(* ===== verification/CacheDisk.v ===== *)
(** * The cache filter as a disk

    The filter of [Cache], on top of a layer that is a disk, is a disk: what
    is in the cache file comes before what is in the layer below, and a
    flush, or a write that must be stable, brings the layer below up to date.
    The defects at the end say where it is not. *)

From S2P Require Import Prelude NbdProtocol Extents Exports Server Connections Backend Plugin Filter Bytes Io Parse Layer ExtentsQuery Bitmap Blocks Lru Cache.

(** ** Runs of blocks *)

Lemma cached_run_spec n bm cached : forall blk,
  0 <= cached_run n bm cached blk <= Z.of_nat n /\
  forall y, blk <= y < blk + cached_run n bm cached blk -> is_cached bm y = cached.
Proof.
  induction n as [|n IH]; intros blk; cbn [cached_run]; [split; lia|].
  destruct (Bool.eqb cached (is_cached bm blk)) eqn:E; [|split; lia]. apply Bool.eqb_prop in E.
  destruct (IH (blk + 1)) as [Hb Hall]. split; [lia|]. intros y Hy.
  destruct (decide (y = blk)) as [-> |]; [done|]. apply Hall. lia.
Qed.

(** ** The bitmaps of [lru.c] *)

(** Bitmaps that end before the block number that -1 is as a [uint64_t]. *)
Definition lru_small (l : lru) : Prop :=
  (bitmap_wf (lru_bm0 l) /\ b_limit (lru_bm0 l) < UINT64_MAX) /\
  (bitmap_wf (lru_bm1 l) /\ b_limit (lru_bm1 l) < UINT64_MAX).

Lemma clear_small bm : bitmap_wf bm -> bitmap_wf (bitmap_clear bm) /\ b_limit (bitmap_clear bm) = b_limit bm.
Proof.
  intros Hwf. split.
  - apply set_bitmap_wf; [done|]. unfold memset. apply Forall_replicate. lia.
  - unfold b_limit, b_size, bitmap_clear. cbn [b_bitmap b_ibpb set_bitmap]. rewrite length_memset. unfold b_size. f_equal. lia.
Qed.

Lemma lru_access_small n : forall l blk, lru_small l -> lru_small (lru_access_run n l blk).
Proof.
  induction n as [|n IH]; intros l blk H; cbn [lru_access_run]; [done|]. apply IH.
  destruct H as [[H0 H0'] [H1 H1']]. unfold lru_set_recently_accessed. destruct (negb _); [done|].
  destruct (set_blk_wf (lru_bm0 l) blk 1 H0) as (Hw & Hl & _). destruct (clear_small _ H1) as [Hcw Hcl].
  destruct (_ <=? _); unfold lru_small; cbn [lru_bm0 lru_bm1]; rewrite ?Hl, ?Hcl; done.
Qed.

Lemma lru_not_recent l : lru_small l -> lru_has_been_recently_accessed l (u64 (-1)) = false.
Proof.
  change (u64 (-1)) with UINT64_MAX.
  intros [[H0 H0'] [H1 H1']]. unfold lru_has_been_recently_accessed. rewrite !bitmap_get_blk_entry by done.
  by rewrite !(proj2 (Z.leb_le _ _)) by lia.
Qed.

(** ** What the filter presents *)

Section Correct.
Context {W : Type} (get_cache : W -> cache_state) (set_cache : cache_state -> W -> W) (g : cache_settings) (bs : Z).
Context (inv : st W -> Prop) (disk : st W -> Z -> Z) (settled : st W -> Z -> Prop).
Context (nx : nbdkit_next W) (k : layer_limits).

Definition cache_of (s : st W) : cache_state := get_cache (s_world s).
Definition put_cache (c : cache_state) (s : st W) : st W := set_world (set_cache c (s_world s)) s.

(** The filter's state is its own, the layer below does not depend on it;
    and the layer below keeps its contents when it is trimmed. *)
Record cache_separate : Prop := CacheSeparate {
  cc_get_set : forall c w, get_cache (set_cache c w) = c;
  cc_inv : forall c s, inv s -> inv (put_cache c s);
  cc_disk : forall c s x, disk (put_cache c s) x = disk s x;
  cc_settled : forall c s x, settled (put_cache c s) x <-> settled s x;
  cc_next : forall c, DiskLayer (fun s => inv s /\ cache_of s = c) disk settled nx k;
  cc_trim : forall c count offset flags err s,
    inv s -> cache_of s = c -> errno_ok err -> aligned_range k count offset -> write_flags k flags ->
    wp (n_trim nx count offset flags err) (fun '(r, err') s' =>
      same_disk (fun s => inv s /\ cache_of s = c) disk settled s s' /\ fails_errno r err') s;
}.

Definition writes_succeed : Prop := forall buf count offset flags err s,
  inv s -> errno_ok err -> aligned_range k count offset -> write_flags k flags -> length buf = Z.to_nat count ->
  wp (n_pwrite nx buf count offset flags err) (fun '(r, _) _ => r <> -1) s.

(** The mode in which a client's write is written through, and may have to be
    stable. *)
Definition through_fua : Prop := l_can_fua k <> NBDKIT_FUA_NONE /\ l_can_fua k <> NBDKIT_FUA_EMULATE.

(** Block size, disk size and settings.  The size of the cache may only be
    limited in the mode where no block is dirty. *)
Record cache_fits : Prop := CacheFits {
  cb_blksize : exists n, 0 <= n <= 31 /\ bs = 2 ^ n;
  cb_size : 0 <= l_size k <= INT64_MAX;
  cb_blksize_min : (l_minimum k | bs);
  cb_size_min : (l_minimum k | l_size k);
  cb_max : bs <= l_maximum k;
  cb_blocks : l_size k <= bs * 2147483648;
  cb_reclaim : q_max_size g = -1 \/
    (q_mode g = CACHE_MODE_WRITETHROUGH /\ q_max_size g * q_hi_thresh g <= INT64_MAX /\
     q_max_size g * q_lo_thresh g <= INT64_MAX);
  cb_writes : q_mode g = CACHE_MODE_WRITETHROUGH \/ (q_mode g = CACHE_MODE_WRITEBACK /\ through_fua) -> writes_succeed;
  cb_unsafe : q_mode g = CACHE_MODE_UNSAFE -> l_can_fua k <> NBDKIT_FUA_NONE;
}.

Context (Hsep : cache_separate) (Hfit : cache_fits).
Notation size := (l_size k).

(** The number of blocks that the bitmap has. *)
Definition blocks_limit : Z := (size + bs * 4 - 1) / (bs * 4) * 4.

(** The state after [blk_set_size]. *)
Record cache_ok (c : cache_state) : Prop := CacheOk {
  ck_wf : bitmap_wf (ca_bm c);
  ck_bpb : b_bpb (ca_bm c) = 2;
  ck_blksize : b_blksize (ca_bm c) = bs;
  ck_limit : b_limit (ca_bm c) = blocks_limit;
  ck_size : ca_size c = size;
  ck_file : forall blk, blk * bs < size -> (blk + 1) * bs <= of_size (ca_file c);
  ck_io : Forall io_good (of_io (ca_file c));
  ck_fadvise : Forall (fun r => r = 0) (o_fadvise (ca_os c));
  ck_lru : lru_small (ca_lru c);
  ck_reclaim : -1 <= ca_reclaim_blk c < Z.max 1 blocks_limit;
  ck_states : forall blk, 0 <= blk -> entry (ca_bm c) blk = BLOCK_NOT_CACHED \/
    entry (ca_bm c) blk = BLOCK_CLEAN \/ entry (ca_bm c) blk = BLOCK_DIRTY;
  ck_beyond : forall blk, 0 <= blk -> size <= blk * bs -> entry (ca_bm c) blk = BLOCK_NOT_CACHED;
  ck_through : q_mode g = CACHE_MODE_WRITETHROUGH -> forall blk, 0 <= blk -> entry (ca_bm c) blk <> BLOCK_DIRTY;
}.

(** The contents: what is cached, over the layer below. *)
Definition cache_view (c : cache_state) (D : Z -> Z) (x : Z) : Z :=
  if decide (0 <= x < size) then
    if entry (ca_bm c) (x / bs) =? BLOCK_NOT_CACHED then D x else of_data (ca_file c) x
  else 0.

(** Clean blocks are what the layer below contains. *)
Definition clean_ok (c : cache_state) (D : Z -> Z) : Prop := forall x,
  0 <= x < size -> entry (ca_bm c) (x / bs) = BLOCK_CLEAN -> of_data (ca_file c) x = D x.

Definition cache_inv (s : st W) : Prop := inv s /\ cache_ok (cache_of s) /\ clean_ok (cache_of s) (disk s).
Definition cache_disk (s : st W) : Z -> Z := cache_view (cache_of s) (disk s).

(** A byte survives a crash if the layer below has it and would keep it.
    [cache=unsafe] promises nothing. *)
Definition cache_settled (s : st W) (x : Z) : Prop :=
  q_mode g = CACHE_MODE_UNSAFE \/ ~ 0 <= x < size \/ (disk s x = cache_disk s x /\ settled s x).

Notation same := (same_disk cache_inv cache_disk cache_settled).
Notation wrote' := (wrote cache_inv cache_disk cache_settled).
Notation bs_ok := (bs_pos bs (cb_blksize Hfit)).

(** Nothing changes, not even below. *)
Definition quiet (s s' : st W) : Prop := same s s' /\ forall x, disk s' x = disk s x.

Lemma quiet_refl s : cache_inv s -> quiet s s.
Proof. intros Hi. split; [by apply unchanged_refl|done]. Qed.

Lemma quiet_trans s1 s2 s3 : quiet s1 s2 -> quiet s2 s3 -> quiet s1 s3.
Proof.
  intros [H1 D1] [H2 D2]. split; [by eapply same_disk_trans|]. intros x. by rewrite D2.
Qed.

Lemma cache_of_put c s : cache_of (put_cache c s) = c.
Proof. apply Hsep. Qed.

Lemma limit_bounds : 0 <= blocks_limit <= 2147483652 /\ size <= bs * blocks_limit < size + bs * 4.
Proof.
  pose proof bs_ok. pose proof (cb_size Hfit). pose proof (cb_blocks Hfit). unfold blocks_limit.
  pose proof (Z.div_mod (size + bs * 4 - 1) (bs * 4) ltac:(lia)).
  pose proof (Z.mod_pos_bound (size + bs * 4 - 1) (bs * 4) ltac:(lia)).
  set (q := (size + bs * 4 - 1) / (bs * 4)) in *. nia.
Qed.

Lemma limit_unique l : (4 | l) -> size <= bs * l < size + bs * 4 -> l = blocks_limit.
Proof.
  intros [q ->] Hl. pose proof bs_ok. unfold blocks_limit. f_equal.
  apply (Z.div_unique_pos _ _ _ (size + bs * 4 - 1 - bs * 4 * q)); lia.
Qed.

(** A change of the filter's state that does not concern the contents. *)
Lemma quiet_put s c : cache_inv s -> cache_ok c ->
  (forall x, cache_view c (disk s) x = cache_disk s x) -> clean_ok c (disk s) -> quiet s (put_cache c s).
Proof.
  intros Hi Hc Hv Hcl. assert (Hv' : forall x, cache_disk (put_cache c s) x = cache_disk s x).
  { intros x. rewrite <- Hv. unfold cache_disk, cache_view. rewrite cache_of_put, (cc_disk Hsep). done. }
  split; [split|intros x; apply Hsep].
  - split; [apply Hsep, Hi|]. rewrite cache_of_put. split; [done|]. intros x Hx He. rewrite (cc_disk Hsep). auto.
  - intros x _. split; [done|]. unfold cache_settled. rewrite (cc_disk Hsep), (cc_settled Hsep), Hv'. done.
Qed.

(** The same for changes that concern neither the bitmap nor the file. *)
Lemma quiet_put_other s c : cache_inv s -> cache_ok c -> ca_bm c = ca_bm (cache_of s) ->
  of_data (ca_file c) = of_data (ca_file (cache_of s)) -> quiet s (put_cache c s).
Proof.
  intros Hi Hc Hb Hf. apply quiet_put; [done|done|..].
  - intros x. unfold cache_disk, cache_view. by rewrite Hb, Hf.
  - intros x. rewrite Hb, Hf. by apply Hi.
Qed.

(** What the layer below does is invisible if it only reads. *)
Lemma quiet_next s s' : cache_inv s ->
  same_disk (fun s' => inv s' /\ cache_of s' = cache_of s) disk settled s s' ->
  quiet s s' /\ cache_of s' = cache_of s.
Proof.
  intros (Hi & Hc & Hcl) [[Hi' E] Hs]. split; [|done].
  assert (Hd : forall x, disk s' x = disk s x) by (intros x; by apply Hs).
  assert (Hv : forall x, cache_disk s' x = cache_disk s x) by (intros x; unfold cache_disk, cache_view; by rewrite E, Hd).
  split; [split|done].
  - split; [done|]. rewrite E. split; [done|]. intros x Hx He. rewrite Hd. auto.
  - intros x _. split; [done|]. unfold cache_settled. rewrite Hv, Hd.
    destruct (Hs x I) as [_ Hst]. tauto.
Qed.

Lemma wp_ca_gets {A} (f : cache_state -> A) Q s : Q (f (cache_of s)) s -> wp (ca_gets get_cache f) Q s.
Proof. intros HQ. by apply wp_gets. Qed.

Lemma wp_ca_modify f (Q : unit -> st W -> Prop) s :
  Q tt (put_cache (f (cache_of s)) s) -> wp (ca_modify get_cache set_cache f) Q s.
Proof. intros HQ. by apply wp_modify. Qed.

● **Task details**:
Would you retype the lines above from the one with "same_disk (fun s =>" down to the one with "cb_size : 0 <= l_size k <= INT64_MAX;", word for word, both ends included and no other lines?

● **Exercise output**:
      same_disk (fun s => inv s /\ cache_of s = c) disk settled s s' /\ fails_errno r err') s;
}.

Definition writes_succeed : Prop := forall buf count offset flags err s,
  inv s -> errno_ok err -> aligned_range k count offset -> write_flags k flags -> length buf = Z.to_nat count ->
  wp (n_pwrite nx buf count offset flags err) (fun '(r, _) _ => r <> -1) s.

(** The mode in which a client's write is written through, and may have to be
    stable. *)
Definition through_fua : Prop := l_can_fua k <> NBDKIT_FUA_NONE /\ l_can_fua k <> NBDKIT_FUA_EMULATE.

(** Block size, disk size and settings.  The size of the cache may only be
    limited in the mode where no block is dirty. *)
Record cache_fits : Prop := CacheFits {
  cb_blksize : exists n, 0 <= n <= 31 /\ bs = 2 ^ n;
  cb_size : 0 <= l_size k <= INT64_MAX;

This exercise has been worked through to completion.